As a child, Julia rode her bike alongside her dad while he trained daily for his annual marathon. Once, after she got scraped up after a run-in with a car, Kirk dusted off his daughter with words of advice: “Julia,” he said, “you’ve got to get back on your bike, because if you don’t today you never will.”

In 2005, Kirk and a few other cycling enthusiasts shadowed the Tour de France. They rode out ahead of athletes like Lance Armstrong and Jan Ullrich, then stopped to watch them whiz past. Four times a year, he and his ski buddies would hit the slopes at Lake Placid, N.Y.

Kirk combined his passion for sports with photography, often kayaking in nearby rookeries at daybreak to snap pictures of blue heron and other birds. One mild Christmas Eve, Kirk took Catheren kayaking on the Kemptville River where there was a mist floating above the water. “It was so romantic,” she says.

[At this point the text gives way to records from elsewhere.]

(* ===== verification/Control.v ===== *)
(** * The control handshake: internal/server/control.go

    The server's configuration, the judgement of a hello, and the life of a
    control connection as a thread: handshake, registration (with re-rolled
    names), takeover of a stale session, acknowledgement, run, unregistration.
    A step is one access to shared state, so the threads of [cstep] interleave
    as the goroutines of the server do. *)
From S2P Require Import Prelude Frame GoStr Encoding Proto Token Auth Registry.
From Stdlib Require Import Ascii.

(** ** Configuration (control.go:36) *)

Definition Second : Z := 1000000000.
Definition handshakeTimeout : Z := 15 * Second.
Definition defaultResponseHeaderTimeout : Z := 60 * Second.
Definition errTakenOver : error := server_errTakenOver.

(** [ControlTLS] is whether a TLS configuration is set, [FA] whether forward
    authentication is enabled; the logger is left out. *)
Record Config := mkConfig {
  Domain : string;
  ControlAddr : string;
  ProxyAddr : string;
  AskAddr : string;
  ControlTLSAddr : string;
  ControlTLS : bool;
  PublicPort : string;
  PublicScheme : string;
  MaxRequestBody : Z;
  Auth : option Authenticator;
  FA : bool;
  EnrollPassword : string;
  ResponseHeaderTimeout : Z;
  MuxPingInterval : Z;
  MuxIdleTimeout : Z
}.

Definition or_default (s d : string) : string := if String.eqb s "" then d else s.
Definition or_positive (z d : Z) : Z := if z <=? 0 then d else z.

(** The authenticator of [NewAuthenticator("", "")]. *)
Definition open_auth : Authenticator := mkAuthenticator ∅ ∅ ∅ [] ∅ true.

(** control.go:82: the configuration of the server it builds. *)
Definition New (cfg : Config) : Config :=
  mkConfig (or_default (Domain cfg) "localhost") (or_default (ControlAddr cfg) ":7001")
    (or_default (ProxyAddr cfg) ":8080") (AskAddr cfg) (ControlTLSAddr cfg) (ControlTLS cfg)
    (PublicPort cfg) (or_default (PublicScheme cfg) "http")
    (or_positive (MaxRequestBody cfg) (Z.shiftl 32 20))
    (Some (default open_auth (Auth cfg))) (FA cfg) (EnrollPassword cfg)
    (or_positive (ResponseHeaderTimeout cfg) defaultResponseHeaderTimeout)
    (MuxPingInterval cfg) (MuxIdleTimeout cfg).

Definition auth_of (cfg : Config) : Authenticator := default open_auth (Auth cfg).

(** control.go:131. *)
Definition tlsEnabled (cfg : Config) : bool := ControlTLS cfg && negb (String.eqb (ControlTLSAddr cfg) "").

(** control.go:250. *)
Definition plural (n : Z) : string := if n =? 1 then "" else "s".

(** control.go:393. *)
Definition publicURL (cfg : Config) (sub : string) : string :=
  let host := if String.eqb sub "" then Domain cfg else sub +:+ "." +:+ Domain cfg in
  let port :=
    if String.eqb (PublicPort cfg) "" then
      match SplitHostPort (ProxyAddr cfg) with Some (_, p) => p | None => "" end
    else PublicPort cfg in
  let shown := (String.eqb (PublicScheme cfg) "http" && negb (String.eqb port "80") ||
                String.eqb (PublicScheme cfg) "https" && negb (String.eqb port "443")) &&
               negb (String.eqb port "") in
  PublicScheme cfg +:+ "://" +:+ (if shown then host +:+ ":" +:+ port else host).

Definition alphabet : string := "abcdefghijklmnopqrstuvwxyz0123456789".

Fixpoint random_chars (k : nat) (n : Z) : string :=
  match k with
  | O => ""
  | S k => String (default "a"%char (String.get (Z.to_nat (n mod 36)) alphabet)) (random_chars k (n / 36))
  end.

(** control.go:416, from the 32 random bits. *)
Definition randomSubdomain (n : Z) : string := random_chars 6 (u32 n).

(** ** The judgement of a hello (control.go:281-317) *)

Record admission := mkAdmission { ad_sub : string; ad_prot : bool; ad_tid : string }.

For 13 years, Kirk owned a camera shop. He shot both his daughters’ weddings before taking a job with the federal government six years ago, purchasing camera equipment. Victoria’s son, Elgin-Alexander, was the Fachnies’ first grandson, and he and Kirk shared a special bond. The two were often found playing with toy cars and watching hockey. When he was just nine months old, Elgin was diagnosed with a rare form of cancer. For his third birthday he requested an orange hockey stick. Kirk searched for one high and low, until he finally found an adult version and cut it down to Elgin’s size. Just over a month later, in May 2007, Elgin passed away while watching their beloved Ottawa Senators make it to the Stanley Cup finals.

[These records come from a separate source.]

(** proxy.go:139. *)
Definition handleTokenIssue (cfg : Config) (r : Request) (rnd : result (list Byte.byte)) (now now' : Z) : issue_reply :=
  let auth := auth_of cfg in
  if String.eqb (EnrollPassword cfg) "" then
    IssueError 404 "self-service token issuance is disabled on this server"
  else
    match read_limited (Z.shiftl 64 10) (default (""%string, None) (q_Body r)) with
    | Err _ => IssueError 400 "invalid request body (expected JSON: sub, password, ttl)"
    | Ok body =>
        match json_Unmarshal (bytes_of_string body) with
        | Err _ => IssueError 400 "invalid request body (expected JSON: sub, password, ttl)"
        | Ok req =>
            if negb (String.eqb (ti_Password req) (EnrollPassword cfg)) then
              IssueError 401 "invalid enrollment password"
            else
              let sub := NormalizeSubdomain (ti_Sub req) in
              if negb (String.eqb sub "") && negb (ValidSubdomain sub) then
                IssueError 400 "invalid subdomain (lowercase letters, digits, hyphens; ≤63 chars)"
              else if negb (String.eqb sub "") && IsReserved auth sub then
                IssueError 403 ("subdomain " +:+ quoted sub +:+ " is reserved; ask your operator")
              else
                match issue_ttl (ti_TTL req) with
                | None => IssueError 400 "invalid ttl (examples: 24h, 168h, 720h)"
                | Some ttl =>
                    let ttl := Z.min ttl maxEnrollTTL in
                    match MintFor auth (mkMintOpts sub ttl false) rnd now with
                    | Err _ => IssueError 500 "token issuance unavailable: signed tokens not enabled on this server"
                    | Ok tok => Issued tok (IDOf tok) sub (now' + ttl)
                    end
                end
        end
    end.
End issue.

(** ** Routing (proxy.go:56) *)

(** proxy.go:61: the health check. *)
Definition healthz (tunnels : nat) : http_reply :=
  mkReply 200 [("Content-Type", ["application/json"])]
    (Sprintf (raw "{`ok`:true,`tunnels`:%d}") [OpD (Z.of_nat tunnels)]).

(** proxy.go:433. *)
Definition serveLanding (cfg : Config) (r : Request) : http_reply :=
  if String.eqb (q_Path r) "/" then
    mkReply 200 (html_type ++ [("Cache-Control", ["no-store"])])
      (landingHTML (Domain cfg) (ControlAddr cfg) (PublicScheme cfg))
  else errorPage 404 "not found" "this is the munnel server landing endpoint".

Inductive route :=
| RAnswer (p : http_reply)              (** the server answers by itself *)
| RTokenIssue
| RForwardAuth                          (** the login pages *)
| RLogin (a : reply)                    (** [Authorize] wrote a redirect *)
| RProxy (c : Client) (r : Request).    (** the request that crosses the tunnel *)

Section serve.
Context `{UnicodeLower, Hmac, JSON ForwardAuth.Session, ParseIP, Quote}.

Definition offline (cfg : Config) (sub : string) : http_reply :=
  errorPage 502 "tunnel offline" ("no client is connected for " +:+ sub +:+ "." +:+ Domain cfg).

(** [fa] is the manager ([FA cfg] tells whether it is enabled), and
    [becomes_ready] the outcome of waiting for a client that is not ready. *)
Definition ServeHTTP (cfg : Config) (fa : option Manager) (reg : Registry) (becomes_ready : bool) (now : Z)
    (r : Request) : route :=
  let host := stripPort (q_Host r) in
  if String.eqb (q_Path r) "/healthz" then RAnswer (healthz (Count reg))
  else if String.eqb (q_Path r) "/__munnel/token" && String.eqb (q_Method r) "POST" then RTokenIssue
  else if String.eqb host "" || String.eqb host (Domain cfg) || String.eqb host (www cfg) ||
          parse_ip host || isAddrHost host (ProxyAddr cfg) then RAnswer (serveLanding cfg r)
  else
    match CutSuffix host (dot_domain cfg) with
    | None => RAnswer (errorPage 404 "unknown host" (go_quote host +:+ " is not a subdomain of " +:+ Domain cfg))
    | Some sub =>
        if negb (ValidSubdomain sub) then
          RAnswer (errorPage 404 "unknown host" (go_quote sub +:+ " is not a valid tunnel subdomain"))
        else
          match Get sub reg with
          | None => RAnswer (offline cfg sub)
          | Some c =>
              if negb (waitReady c becomes_ready) then RAnswer (offline cfg sub)
              else if Enabled fa && HasPrefix (q_Path r) "/__munnel/" then RForwardAuth
              else
                let r := StripIdentityHeaders r in
                match fa with
                | Some m =>
                    if Protected c && Enabled fa then
                      match Authorize m r now with
                      | inl r => RProxy c r
                      | inr a => RLogin a
                      end
                    else RProxy c r
                | None => RProxy c r
                end
          end
    end.
End serve.

(** ** The request that crosses the tunnel (proxy.go:199-266) *)

(** What [proxyTo] does before a stream is opened. *)
Inductive body_check := TooLarge | BadBody | BodyOk (body : string).

Definition read_body (cfg : Config) (r : Request) : body_check :=
  if MaxRequestBody cfg <? q_ContentLength r then TooLarge
  else match q_Body r with
       | None => BodyOk ""
       | Some b =>
           match read_limited (MaxRequestBody cfg + 1) b with
           | Err _ => BadBody
           | Ok body => if MaxRequestBody cfg <? zslen body then TooLarge else BodyOk body
           end
       end.

Definition crlf : string := String carriage_return (String newline "").
Definition line (s : string) : string := s +:+ crlf.
Definition field (k v : string) : string := line (k +:+ ": " +:+ v).

Definition header_lines (h : header) : list string :=
  h ≫= fun '(k, vs) => (fun v => field k v) <$> vs.

(** The headers a response or a framed request keeps. *)
Definition end_to_end (h : header) : header := List.filter (fun p => negb (is_hop (fst p))) h.

Definition forwarded (cfg : Config) (r : Request) : list string :=
  let xff := h_Get (q_Header r) "X-Forwarded-For" in
  [field "X-Forwarded-For" (if String.eqb xff "" then remoteIP (q_RemoteAddr r)
                            else xff +:+ ", " +:+ remoteIP (q_RemoteAddr r));
   field "X-Forwarded-Host" (q_Host r);
   field "X-Forwarded-Proto" (PublicScheme cfg)].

The tragedy drew the Fachnies together. Every Christmas, Kirk, Catheren, and their daughters’ families would leave town to spend three days catching up, sometimes skiing. Kirk was also a member of the Kemptville Oldtimers hockey team.

On Feb. 10, Kirk and Catheren headed out for dinner at a friend’s house along the Rideau River, just outside Ottawa. The men cleared off a patch of ice, and began a game of pick-up hockey. Stopping for a break, they headed for shore. Kirk, a graceful athlete, was skating backward and suddenly stumbled, hitting his head. He was airlifted to Ottawa Hospital but never regained consciousness, and died two days later. He was 60.